Agora “Superman” já se atribui um lugar de importância. O daquele que pode julgar e dizer quem é o culpado por tal estado de coisas. O enunciador constrói “vilões”. Essa atribuição desliza sutilmente de uma personagem para outro: o sistema, as pessoas, o poder do dinheiro, o egocentrismo... Tais agentes são inespecíficos, genéricos e não identificáveis. Eles exercem a ação de prejudicar determinado grupo de pessoas no qual o enunciador se insere: o “nós”.

Esse grupo também guarda razoável grau de indeterminação, pois não é possível saber de quem se trata, a não ser pelo enunciador. “Superman”, no entanto, se põe representante desse grupo de pessoas que têm sua fraqueza potencializada pela ação dos já referidos vilões. “Superman” é o porta-voz do grupo e exerce a função de escancarar essa situação de injustiça para todos os leitores do blog.

O enunciado é construído por meio de imagens que causam certo impacto: “sistema podre e ineficaz”, “nos consomem feito um câncer em sua fase terminal”. Tal aspecto confere um teor de dramaticidade ao texto. São expressões carregadas de agressividade, como se visassem atingir e ferir determinado oponente. Palavras usadas como denúncia e arma.

O elogio da depressão

Um dos aspectos que pudemos delinear a respeito da escrita de “Superman” foi o lugar atribuído a si e também à própria condição depressiva, tomada por vezes como uma forma de diferenciação. Acompanhemos.

Um pouco de mim.

Sou um ser humano da espécie Homo Sapiens, uma pessoa comum, um pensador liberto e ateu, mas não sou igual a ninguém, minha impressão digital, arcada dentária, íris, saliva e sinais(tenho um sinal em forma de barata nas costas) provam isso. (itálico do autor)

O título que aparece aqui (“Um pouco sobre mim”) sugere um texto com um caráter autodescritivo e com um tom despretensioso (“falar um pouco e não tudo sobre si”).

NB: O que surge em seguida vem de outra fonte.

(** * O3DE vehicle-camera scaffold: a shallow embedding of [o3de_setup_script.py]

    The script drives a host editor through bus calls, keeps a registry of
    the entities it created, prints a running commentary and writes three
    artifacts to disk.  The embedding threads one explicit [state] (the
    object's two attributes, the trace of everything the script did to the
    outside world, and the file store) through an exception monad.

    The host editor ([azlmbr]) and the file system are external: the host is
    an oracle answering each bus call from the history of events so far, the
    file system fails where a fault plan says it does.  The script's output
    goes to the console the editor gives its Python interpreter as
    [sys.stdout]; that console is part of the host, and it too may refuse a
    line (a console that cannot encode the check marks and emoji the script
    prints raises [UnicodeEncodeError] from [print]). *)

From Stdlib Require Import Ascii String ZArith Floats.
From stdpp Require Import gmap strings list pretty.

Set Warnings "-inexact-float,-register-all".

(** ** Python values that cross the host boundary *)

(** Handles handed out by the host are opaque to the script. *)
Definition EntityId := N.
Definition TypeId := N.
Definition ComponentId := N.

(** An instance of [Exception], identified with its [str()].  Signals that
    derive from [BaseException] only (keyboard interrupt, interpreter exit)
    are not exceptions in this sense and are outside the model. *)
Definition exn := string.

(** Numeric literals: [0] is an [int], [0.0] a binary64 [float]. *)
Inductive PyNum :=
| PyInt (z : Z)
| PyFloat (f : float).

(** [math.Vector3(x, y, z)] *)
Inductive Vec3 :=
| Vector3 (x y z : PyNum).

Inductive Quat :=
| Quaternion_CreateFromEulerAngles (v : Vec3).

Inductive Transform :=
| Transform_CreateTranslation (v : Vec3)
| Transform_CreateScale (v : Vec3)
| Transform_CreateRotation (q : Quat).

(** A property value: the script passes floats and 3-vectors. *)
Inductive Value :=
| VNum (x : PyNum)
| VVec (v : Vec3).

(** ** Events *)

(** The bus calls the script issues, with their arguments.  The component
    argument of [SetComponentProperty] is an optional handle because the
    value the script holds is the result of [add_component], which may be
    [None]. *)
Inductive HostCall :=
| GetGameFolder
| CreateNewEntity (parent_id : option EntityId)
| SetName (entity_id : EntityId) (name : string)
| FindComponentTypeIdsByEntityType (names : list string) (entity_type : Z)
| AddComponentsOfType (entity_id : EntityId) (component_type : list TypeId)
| SetComponentProperty (component_id : option ComponentId)
    (property_path : string) (value : Value)
| SetWorldTM (entity_id : EntityId) (transform : Transform)
| SetLocalTM (entity_id : EntityId) (transform : Transform).

(** Everything observable the script does, oldest first in a trace. *)
Inductive Event :=
| Call (c : HostCall)                    (* a bus call was issued *)
| Stdout (line : string)                 (* print(line), accepted by the console *)
| Traceback (e : exn)                    (* traceback.print_exc() *)
| Makedirs (path : string)               (* os.makedirs(path, exist_ok=True) *)
| OpenW (path : string)                  (* open(path, 'w') *)
| WriteTo (path : string) (data : string). (* f.write(data) on that file *)

(** ** Outcomes and the exception-state monad *)

Inductive outcome (A : Type) :=
| Return (a : A)
| Raise (e : exn).
Arguments Return {A} a.
Arguments Raise {A} e.
(** X15.  Deleting a transaction always shows one prompt.  Without a
    confirmation the state is returned as it was, no request is sent and
    the remote store is untouched; with it, and a store that answers, the
    transaction of that id is gone and every other one is kept. *)
Theorem handleDeleteTransaction_outcome transactionId st w :
  let run := TransactionHistory.handleDeleteTransaction transactionId st in
  prompts (after run w)
  = prompts w ++ ["Are you sure you want to delete this transaction?"%string]
  /\ (hd false (answers w) = false ->
      fst (run w) = Returned st
      /\ requests (after run w) = requests w
      /\ store (after run w) = store w)
  /\ (hd false (answers w) = true -> reply 0 w = true ->
      forall t, In t (db.transactions (store (after run w))) <->
                In t (db.transactions (store w))
                /\ Transaction.id t <> transactionId).
Proof.
  cbv zeta.
  unfold TransactionHistory.handleDeleteTransaction,
    TransactionHistory.loadTransactions.
  destruct w as [s rq rp ts ps an ck en us].
  destruct an as [|[|] an]; destruct us as [u|];
    destruct rp as [|[|] [|[|] rp]]; unfold_eff; cbn;
    (split; [reflexivity|split]); intro Ha; try discriminate;
    try (repeat split; fail);
    intro H0; try discriminate;
    intro t; rewrite filter_In, negb_true_iff;
    (split; intros [Hin Hne]; split; auto;
     [intros Heq; rewrite Heq, String.eqb_refl in Hne; discriminate
     |now apply String.eqb_neq]).
Qed.

(* ================================================================= *)
(** ** Loading *)

(** X16.  Loading the debts never throws and never writes.  The requests
    it adds to the log are exactly one query for the debts of the signed-in
    user, and none at all when nobody is signed in.  It always ends with
    the loading flag off and touches nothing of the state but the list and
    that flag.  When the user is signed in and the store answers, the list
    becomes the user's debts in the store; otherwise the list is kept and
    the failure is reported. *)
Theorem loadDebts_outcome st w :
  exists st',
    fst (DebtManager.loadDebts st w) = Returned st'
    /\ DebtManager.loading st' = false
    /\ DebtManager.selectedDebt st' = DebtManager.selectedDebt st
    /\ DebtManager.newDebt st' = DebtManager.newDebt st
    /\ DebtManager.payment st' = DebtManager.payment st
    /\ store (after (DebtManager.loadDebts st) w) = store w
    /\ requests (after (DebtManager.loadDebts st) w)
       = requests w ++ match user w with
                       | Some u => [db.debts_list (User.id u)]
                       | None => []
                       end
    /\ (forall u, user w = Some u -> reply 0 w = true ->
        toasts (after (DebtManager.loadDebts st) w) = toasts w
        /\ forall d, In d (DebtManager.debts st') <->
                     In d (db.debts (store w))
                     /\ Debt.user_id d = User.id u)
    /\ (user w = None \/ reply 0 w = false ->
        DebtManager.debts st' = DebtManager.debts st
        /\ toasts (after (DebtManager.loadDebts st) w)
           = toasts w ++ [mkToast true "Failed to load debts"]).
Proof.
  unfold DebtManager.loadDebts.
  destruct w as [s rq rp ts ps an ck en us].
  destruct us as [u|]; destruct rp as [|[|] rp]; unfold_eff; cbn;
    eexists;
    repeat (split; [first [reflexivity|symmetry; apply app_nil_r]|]);
    split.
  all: try (intros u' Hu H0; discriminate).
  all: try (intros u' Hu H0; injection Hu as <-;
            split; [reflexivity|]; intro d; split;
            [intro Hin;
             apply (Permutation_in _
                      (Permutation_sym (Array_sort_Permutation _ _))) in Hin;
             apply filter_In in Hin; destruct Hin as [Hin Huid];
             split; [exact Hin|now apply String.eqb_eq]
            |intros [Hin Huid];
             apply (Permutation_in _ (Array_sort_Permutation _ _));
             apply filter_In; split; [exact Hin|now apply String.eqb_eq]]).
  all: intros [H|H]; try discriminate; split; reflexivity.
Qed.

(** X17.  Loading the family members never throws and never writes.  The
    requests it adds to the log are exactly one query for the grants of the
    signed-in user, and none at all when nobody is signed in.  It always
    ends with the loading flag off and leaves the form as it was.  With a
    signed-in user and an answering store the list becomes the user's
    grants in the store; otherwise the list is kept and the failure is
    reported. *)
Theorem loadFamilyMembers_outcome st w :
  exists st',
    fst (FamilySharing.loadFamilyMembers st w) = Returned st'
    /\ FamilySharing.loading st' = false
    /\ FamilySharing.addDialogOpen st' = FamilySharing.addDialogOpen st
    /\ FamilySharing.newMemberEmail st' = FamilySharing.newMemberEmail st
    /\ store (after (FamilySharing.loadFamilyMembers st) w) = store w
    /\ requests (after (FamilySharing.loadFamilyMembers st) w)
       = requests w ++ match user w with
                       | Some u => [db.family_access_list (User.id u)]
                       | None => []
                       end
    /\ (forall u, user w = Some u -> reply 0 w = true ->
        toasts (after (FamilySharing.loadFamilyMembers st) w) = toasts w
        /\ forall f, In f (FamilySharing.familyMembers st') <->
                     In f (db.family_access (store w))
                     /\ FamilyAccess.owner_user_id f = User.id u)
    /\ (user w = None \/ reply 0 w = false ->
        FamilySharing.familyMembers st' = FamilySharing.familyMembers st
        /\ toasts (after (FamilySharing.loadFamilyMembers st) w)
           = toasts w ++ [mkToast true "Failed to load family members"]).
Proof.
  unfold FamilySharing.loadFamilyMembers.
  destruct w as [s rq rp ts ps an ck en us].
  destruct us as [u|]; destruct rp as [|[|] rp]; unfold_eff; cbn;
    eexists;
    repeat (split; [first [reflexivity|symmetry; apply app_nil_r]|]);
    split.
  all: try (intros u' Hu H0; discriminate).
  all: try (intros u' Hu H0; injection Hu as <-;
            split; [reflexivity|]; intro d; split;
            [intro Hin;
             apply (Permutation_in _
                      (Permutation_sym (Array_sort_Permutation _ _))) in Hin;
             apply filter_In in Hin; destruct Hin as [Hin Huid];
             split; [exact Hin|now apply String.eqb_eq]
            |intros [Hin Huid];
             apply (Permutation_in _ (Array_sort_Permutation _ _));
             apply filter_In; split; [exact Hin|now apply String.eqb_eq]]).
  all: intros [H|H]; try discriminate; split; reflexivity.
Qed.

Embora se apresente como pertencente a um mesmo grupo que todos indivíduos, o enunciador apresenta-se como diferente. Ele traz elementos de diferenciação, aspectos que são tidos socialmente (e cientificamente) como marcas físicas da singularidade de um indivíduo. Desta forma, essa qualidade estende-se ao próprio enunciador, ele é único. Até mesmo aquilo que ele tem nas costas em forma de barata é um “sinal” de sua distinção em relação aos outros seres humanos.

As diferenciações não físicas aparecem por meio de oposições implícitas. O enunciador também se distingue daqueles que são não libertos (pensadores) e não ateus, sugerindo inclusive, pela justaposição, uma ligação entre estas duas características.

O enunciador apresenta-se por meio de um jogo de inclusão/exclusão. Por meio de uma categoria taxonômica (espécie) insere-se em grupo, o dos seres humanos, e logo retira-se por meio de marcas que atestam (quase que biológica e “juridicamente” - se pensarmos nas digitais) sua distinção. Produz-se dois conjuntos de pessoas, o que ele se insere e é composto por um único elemento e o formado por todos os representantes da espécie.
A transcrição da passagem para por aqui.